In hilly Wellington, a lot of the land has been modified to accommodate buildings, roads, and infrastructure.
''These modified slopes, because they've only been really constructed since the 1930s, 40s, 50s, and have never actually seen a really strong earthquake… we really don't know how these slopes will perform under a really strong earthquake. Not like the earthquake we've had recently in Wellington but a real strong earthquake, something like a Kaikōura type of earthquake.
''They've been tested for rain.
''They haven't really been tested for strong ground shaking associated with a large earthquake.''
New Zealand is tectonically active and temperate, with high annual rainfall, which means the landscape is dynamic and slip-prone.
The majority of slips are triggered by rain. Geology, climate, and change in land use are the main factors.
Mr Massey said the capital had a history of landslides.
''In the past we've had similar landslides under similar rainfall conditions.
''When it rains… it increases the mass of the slope and decreases the effect of stress of the material. By doing that it reduces the strength of the material because the water kind of percolates in through the pores of the material.''
As rainfall intensifies, a slope saturates and essentially liquefies, reducing the material's strength.
The higher the rainfall intensity, the more landslides happen.
Wellington was built on steep slopes on greywacke.
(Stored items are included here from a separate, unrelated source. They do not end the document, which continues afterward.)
(* ===== verification/PrBody.v ===== *)
(** * PrBody: the body of a pull request

    sova/core/steps/_pr_body.py: the acceptance criteria of an issue, the verdicts that
    the model gives on them, and the section of the body that says what merging does to
    the issue. The prompts are left out. Text is ASCII; the regular expressions are
    executable matchers. *)

From stdpp Require Import base gmap strings list.
From Stdlib Require Import Ascii.
From S2P Require Import Prelude Markdown Fences Sections Links.

Import Markdown.

Local Open Scope string_scope.

Definition or_default {A} (d : list A) (l : list A) : list A := match l with [] => d | _ => l end.

(** ** Titles *)

(** What is left of a text after the prefix that a matcher takes, or the text itself. *)
Definition without_prefix (m : list ascii -> option (list ascii)) (l : list ascii) : list ascii := default l (m l).

(** [_BRANCH_PREFIX_RE] *)
Definition after_branch_prefix (l : list ascii) : option (list ascii) :=
  head (omap (fun p => PyStr.after_literal (PyStr.to_list p) l) ["feat/"; "fix/"; "refactor/"; "chore/"]).

(** Digits, one at least, and what follows them without a hyphen. *)
Definition after_number (l : list ascii) : option (list ascii) :=
  match PyStr.take_while PyStr.is_digit l with
  | [] => None
  | _ => let rest := PyStr.drop_while PyStr.is_digit l in
         Some (match rest with c :: rest' => if Ascii.eqb c "-"%char then rest' else rest | [] => [] end)
  end.

(** [_ISSUE_PREFIX_RE] *)
Definition after_issue_prefix (l : list ascii) : option (list ascii) :=
  PyStr.after_literal (PyStr.to_list "issue-") l ≫= after_number.

Definition is_capital (c : ascii) : bool := let n := nat_of_ascii c in ((65 <=? n) && (n <=? 90))%nat.

(** [_JIRA_KEY_PREFIX_RE] *)
Definition after_jira_prefix (l : list ascii) : option (list ascii) :=
  match PyStr.take_while is_capital l with
  | [] => None
  | _ => PyStr.after_literal ["-"%char] (PyStr.drop_while is_capital l) ≫= after_number
  end.

(** [title_from_branch] *)
Definition title_from_branch (branch : string) : string :=
  let raw := without_prefix after_jira_prefix (without_prefix after_issue_prefix
               (without_prefix after_branch_prefix (PyStr.to_list branch))) in
  let title := PyStr.strip_list (map (fun c => if Ascii.eqb c "-"%char then " "%char else c) raw) in
  PyStr.of_list (or_default (PyStr.to_list "update") title).

(** ** Criteria *)

Definition is_bullet (c : ascii) : bool := existsb (Ascii.eqb c) ["-"; "*"; "+"]%char.

(** An optional checkbox and the text behind it; the checkbox is text when nothing follows it. *)
Definition after_checkbox (l : list ascii) : option (list ascii) :=
  let plain := match l with c :: _ => if PyStr.is_space c then None else Some l | [] => None end in
  match l with
  | a :: b :: c :: rest =>
      if Ascii.eqb a "["%char && existsb (Ascii.eqb b) [" "; "x"; "X"]%char && Ascii.eqb c "]"%char then
        match PyStr.drop_while Fences.is_blank rest with
        | d :: rest' => if PyStr.is_space d then plain else Some (d :: rest')
        | [] => plain
        end
      else plain
  | _ => plain
  end.

(** [_CRITERION_LINE_RE] *)
Definition match_criterion (l : line) : option (list ascii) :=
  match l with
  | m :: b :: rest => if is_bullet m && Fences.is_blank b then after_checkbox (PyStr.drop_while Fences.is_blank rest) else None
  | _ => None
  end.

(** The body of the loop of [extract_acceptance_criteria]. *)
Definition criterion_of (l : line) : option string :=
  if negb (bool_decide (l = lstrip_list l)) then None
  else match_criterion l ≫= fun text =>
       match PyStr.strip_list text with [] => None | text => Some (PyStr.of_list text) end.

(** [extract_acceptance_criteria] *)
Definition extract_acceptance_criteria (issue_body : string) : list string :=
  if String.eqb issue_body "" then []
  else
    let section := extract_section_nocase issue_body "Acceptance Criteria" in
    if String.eqb section "" then []
    else omap criterion_of (PyStr.splitlines (mask_fenced_blocks section)).

(** ** The model's answer *)

Definition VERDICT_MARKER : string := "<!-- ACCEPTANCE_VERDICTS -->".
Definition TITLE_MARKER : string := "<!-- PR_TITLE -->".

Definition rstrip (s : string) : string := PyStr.of_list (rstrip_list (PyStr.to_list s)).
Definition nl2 : string := PyStr.of_list [nl; nl].

(** The first line that is not blank, and what follows it. *)
Fixpoint first_line (lines : list line) : option (line * list line) :=
  match lines with
  | [] => None
  | l :: ls => match PyStr.strip_list l with [] => first_line ls | candidate => Some (candidate, ls) end
  end.

(** [split_title_tail] *)
Definition split_title_tail (raw_text : string) : string * option string :=
  match PyStr.split_once raw_text TITLE_MARKER with
  | (_, None) => (raw_text, None)
  | (before, Some after) =>
      match first_line (PyStr.splitlines after) with
      | None => (rstrip before, None)
      | Some (candidate, rest) =>
          let candidate := PyStr.of_list candidate in
          if PyStr.startswith candidate "<!--" then (raw_text, None)
          else
            let tail := PyStr.of_list (PyStr.strip_list (join_nl rest)) in
            (if String.eqb tail "" then rstrip before else rstrip before ++ nl2 ++ tail, Some candidate)
      end
  end.

(** [split_verdict_tail] *)
Definition split_verdict_tail (raw_text : string) : string * string :=
  match PyStr.split_once raw_text VERDICT_MARKER with
  | (body, Some tail) => (PyStr.strip body, tail)
  | (_, None) => (PyStr.strip raw_text, "")
  end.

(** [_VERDICT_LINE_RE] on a stripped line: the token. *)
Definition match_verdict (l : line) : option string :=
  match l with
  | m :: rest =>
      if Ascii.eqb m "-"%char then
        match PyStr.drop_while PyStr.is_space rest with
        | b :: rest =>
            if Ascii.eqb b "["%char then
              match PyStr.take_while is_word rest, PyStr.drop_while is_word rest with
              | (_ :: _) as token, e :: rest =>
                  if Ascii.eqb e "]"%char then
                    match PyStr.drop_while PyStr.is_space rest with
                    | [] => None
                    | _ :: _ => Some (PyStr.of_list token)
                    end
                  else None
              | _, _ => None
              end
            else None
        | [] => None
        end
      else None
  | [] => None
  end.

Definition VERDICT_TOKENS : list string := ["met"; "unmet"; "owner"].

(** The verdict tokens of the lines that have the shape of one. *)
Definition verdict_tokens (tail : string) : list string :=
  omap match_verdict (List.filter (fun l => negb (bool_decide (l = [])))
                        (map PyStr.strip_list (PyStr.splitlines (PyStr.strip tail)))).

(** The loop over the matches. *)
Fixpoint zip_verdicts (tokens criteria : list string) : option (list (string * string)) :=
  match tokens, criteria with
  | token :: tokens, criterion :: criteria =>
      let verdict := PyStr.lower token in
      if bool_decide (verdict ∈ VERDICT_TOKENS) then cons (criterion, verdict) <$> zip_verdicts tokens criteria else None
  | _, _ => Some []
  end.

(** [parse_verdicts] *)
Definition parse_verdicts (tail : string) (criteria : list string) : option (list (string * string)) :=
  let tokens := verdict_tokens tail in
  if (length tokens =? length criteria)%nat then zip_verdicts tokens criteria else None.

(** The patterns of [CommitConfig]. *)
Record CommitConfig := { ci_gated_patterns : list string; owner_only_patterns : list string }.

Definition usable_patterns (patterns : list string) : list string :=
  List.filter (fun p => negb (String.eqb p "")) (map (fun p => PyStr.lower (PyStr.strip p)) patterns).

(** A criterion contains one of the patterns, whatever its case. *)
Definition matches (patterns : list string) (text : string) : bool :=
  existsb (PyStr.contains (PyStr.lower text)) (usable_patterns patterns).

(** [_force_verdict] *)
Definition force_verdict (verdicts : list (string * string)) (patterns : list string) (forced : string) : list (string * string) :=
  match usable_patterns patterns with
  | [] => verdicts
  | _ => map (fun tv => (tv.1, if matches patterns tv.1 then forced else tv.2)) verdicts
  end.

(** [apply_owner_overrides], [apply_ci_gated_overrides], [apply_verdict_overrides] *)
Definition apply_owner_overrides (verdicts : list (string * string)) (patterns : list string) := force_verdict verdicts patterns "owner".
Definition apply_ci_gated_overrides (verdicts : list (string * string)) (patterns : list string) := force_verdict verdicts patterns "met".
Definition apply_verdict_overrides (verdicts : list (string * string)) (commit : CommitConfig) : list (string * string) :=
  apply_owner_overrides (apply_ci_gated_overrides verdicts (ci_gated_patterns commit)) (owner_only_patterns commit).

(** [process_llm_result] *)
Definition process_llm_result (raw_text : string) (criteria : list string) (commit : CommitConfig)
    : string * option (list (string * string)) :=
  let '(body, tail) := split_verdict_tail (strip_preamble raw_text) in
  match criteria with
  | [] => (body, None)
  | _ :: _ =>
      let parsed := default (map (fun c => (c, "unknown")) criteria) (parse_verdicts tail criteria) in
      (body, Some (apply_verdict_overrides parsed commit))
  end.

(** ** The closing decision *)

Definition UNPARSEABLE_NOTE : string :=
  "Per-criterion verdicts could not be parsed; every criterion is listed conservatively below.".

(** The item of an unmet criterion, without its bullet. *)
Definition unmet_item (tv : string * string) : string :=
  tv.1 ++ (if String.eqb tv.2 "owner" then " (requires owner/manual action)"
           else if String.eqb tv.2 "unknown" then " (unverified)" else "").

Definition unmet_of (verdicts : list (string * string)) : list (string * string) :=
  List.filter (fun tv => negb (String.eqb tv.2 "met")) verdicts.

Definition part_of_lines (issue_number : string) (unmet : list (string * string)) : list string :=
  ["Part of #" ++ issue_number; ""]
  ++ (if existsb (fun tv => String.eqb tv.2 "unknown") unmet then [UNPARSEABLE_NOTE; ""] else [])
  ++ NOT_DONE_LABEL :: map (fun tv => "- " ++ unmet_item tv) unmet.

(** [render_closing_block] *)
Definition render_closing_block (issue_number : string) (verdicts : option (list (string * string))) : string :=
  match unmet_of (default [] verdicts) with
  | [] => "Closes #" ++ issue_number
  | unmet => PyStr.join (PyStr.of_list [nl]) (part_of_lines issue_number unmet)
  end.

(** ** Rewriting the model's prose *)

(** [pattern.sub(...)]: a match is what replaces it and how many characters it takes;
    [skip] characters are still part of the last one. *)
Fixpoint sub (m : Matcher) (prev : option ascii) (skip : nat) (l : list ascii) : list ascii :=
  match l with
  | [] => []
  | c :: l' =>
      match skip with
      | S skip => sub m (Some c) skip l'
      | O => match m prev l with
             | Some (replacement, n) => (replacement ++ sub m (Some c) (n - 1) l')%list
             | None => c :: sub m (Some c) 0 l'
             end
      end
  end.

(** What follows a closing keyword, its separator and the reference to an issue, and what follows the keyword. *)
Definition after_reference (issue_number : string) (l : list ascii) : option (list ascii * list ascii) :=
  head (omap (fun k => after_nocase k l ≫= fun after_keyword =>
                       after_separator after_keyword ≫= fun rest =>
                       after_nocase ("#" ++ issue_number) rest ≫= fun rest => Some (after_keyword, rest)) CLOSING_KEYWORDS).

(** An optional list marker between blanks. *)
Definition after_list_marker (l : list ascii) : list ascii :=
  let l := PyStr.drop_while Fences.is_blank l in
  PyStr.drop_while Fences.is_blank
    (match l with
     | c :: rest =>
         if is_bullet c then rest
         else match PyStr.take_while PyStr.is_digit l, PyStr.drop_while PyStr.is_digit l with
              | _ :: _, d :: rest => if Ascii.eqb d "."%char then rest else l
              | _, _ => l
              end
     | [] => l
     end).

(** [_closing_keyword_re]: a line that is only a closing reference. *)
Definition match_closing_line (issue_number : string) : Matcher := fun prev l =>
  if match prev with None => true | Some c => Ascii.eqb c nl end then
    after_reference issue_number (after_list_marker l) ≫= fun '(_, rest) =>
      let rest := PyStr.drop_while Fences.is_blank rest in
      let rest := match rest with c :: rest' => if Ascii.eqb c "."%char || Ascii.eqb c ";"%char then rest' else rest | [] => [] end in
      let rest := PyStr.drop_while (fun c => Fences.is_blank c || Ascii.eqb c cr) rest in
      match rest with
      | [] => Some ([], length l)
      | c :: _ => if Ascii.eqb c nl then Some ([], length l - length rest)%nat else None
      end
  else None.

(** The pattern of [_neutralize_inline_closing_keyword] and its replacement. *)
Definition match_inline_keyword (issue_number : string) : Matcher := fun prev l =>
  if match prev with Some c => is_word c | None => false end then None
  else
    after_reference issue_number l ≫= fun '(after_keyword, rest) =>
      if match rest with c :: _ => is_word c | [] => false end then None
      else Some ((PyStr.to_list "addresses" ++ take (length after_keyword - length rest) after_keyword)%list,
                 (length l - length rest)%nat).

Definition neutralize_inline_closing_keyword (body issue_number : string) : string :=
  PyStr.of_list (sub (match_inline_keyword issue_number) None 0 (PyStr.to_list body)).
(** As long as the last run of an issue carries the mark of a resume, no run of the issue is
    resumed, whatever else happened to the table. *)
Theorem marked_resume_ends_chain guard net monotonic now reads table steps start c r issue :
  r ∈ table -> issue_number r = Some issue -> (exists from, resumed_from_id r = Some from) ->
  (forall r', r' ∈ table -> issue_number r' = Some issue -> (id r' <= id r)%Z) -> NoDup (map id table) ->
  (attempt_network_self_heal guard net monotonic now reads table steps start).1 = Some c ->
  cd_issue c <> issue.
Proof.
  intros Hr Hi (from & Hfrom) Hlast Hnd. destruct guard as [g|]; [|done].
  destruct reads as [[]|]; [|unfold attempt_network_self_heal; repeat case_match; done].
  intros (Hm & cs & E)%attempt_spec Hc.
  assert (Hin : c ∈ find_self_heal_candidates table steps now (resume_window_minutes g)) by (rewrite E; left).
  apply candidates_sound in Hin as (run & issue' & -> & Hres & _). cbn in Hc. subst issue'. destruct Hres.
  assert (id run = id r) as Eid by (specialize (rs_last0 r Hr Hi); specialize (Hlast run rs_row0 rs_issue0); lia).
  apply (get_run_unique _ _ Hnd) in Hr. apply (get_run_unique _ _ Hnd) in rs_row0. congruence.
Qed.

(** ** Examples *)

Module Examples.

Example outage_texts :
  map (fun t => looks_like_network_outage (Some t))
    ["fatal: unable to access: Could not resolve host: github.com"; "getaddrinfo ENOTFOUND api.anthropic.com";
     "FileNotFoundError: claude"; "test: connection refused"; "connect to github.com port 443: Connection refused"; ""]
  = [true; true; false; false; true; false].
Proof. vm_compute. reflexivity. Qed.

Definition failed_run (i : Z) (issue r : string) (error : option string) (from : option Z) (cost t : Z) : TaskRun :=
  {| id := i; issue_number := Some issue; role := r; status := "failed"; pr_number := None; pid := None; total_cost_usd := cost;
     error_message := error; started_at := Some (t - 100)%Z; ended_at := Some t; termination_reason := None; resumed_from_id := from |}.

Definition outage : option string := Some "git push: Could not resolve host: github.com".

Definition table : list TaskRun :=
  [failed_run 1 "7" "developer" outage None 500 9000;                    (* ended by the outage *)
   failed_run 2 "8" "developer" outage None 900 9100;                    (* and another, with more done *)
   failed_run 3 "9" "developer" (Some "tests failed") None 900 9100;     (* not by the outage *)
   failed_run 4 "10" "developer" outage (Some 1%Z) 10 9200].             (* a resume *)

Definition guard : Config :=
  {| enabled := true; auto_resume := true; recovery_grace_seconds := 120; resume_window_minutes := 30; max_auto_resumes_per_hour := 3 |}.

Definition net : Connectivity.t := Connectivity.create 2 0.

Definition steps : list (Z * string) := [(2%Z, "done"); (2%Z, "passed"); (3%Z, "done")].

Definition launch (c : Candidate) : outcome Started := Ret (Launched (Some 5%Z)).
Slip-prone land tended to sit on top of rock defects filled with weaker material or areas where runout was possible, Massey says.
Whether a slope is susceptible to slipping depends on material type, soil or rock, and the angle.
''Those kinds of slopes will not be stable at the same slope angle as other slopes that say didn't have those defects in them, or the orientations were more favourable for stability.
''It's a really complicated issue.
''For different types of soil and rock we have different angles that the slopes are comfortable or stable at and you can calculate a probability of a landslide occurring in different combinations of material type and at different slope angles, different rain or earthquake events.''
National Institute of Water and Atmospheric Research marine geologist Dr Josh Mountjoy says many areas sit on greywacke, a weathered, fractured, and porous sandstone.
''The Tararua range and a lot of the mountains in the South Island are all underlain by greywacke.
''It underlies most of the country and all of the hills around Wellington are greywacke material.
''It's a hugely variable material - the characteristic is it's just been through a huge amount of tectonic deformation - basically being chopped up by a lot of faults and folded by earthquakes and fractured over a long, long period of time.
''Overall it's become quite a weak rock mass that is susceptible to failure.''
GeoNet says there have been more than 2000 claims for damage from landslips in Wellington since 1990.
An ancient landslide at Green Lake in Fiordland - thought to be the largest in the world - dumped 27 cubic kilometres of material over 45 square kilometres between 12,000 and 13,000 years ago.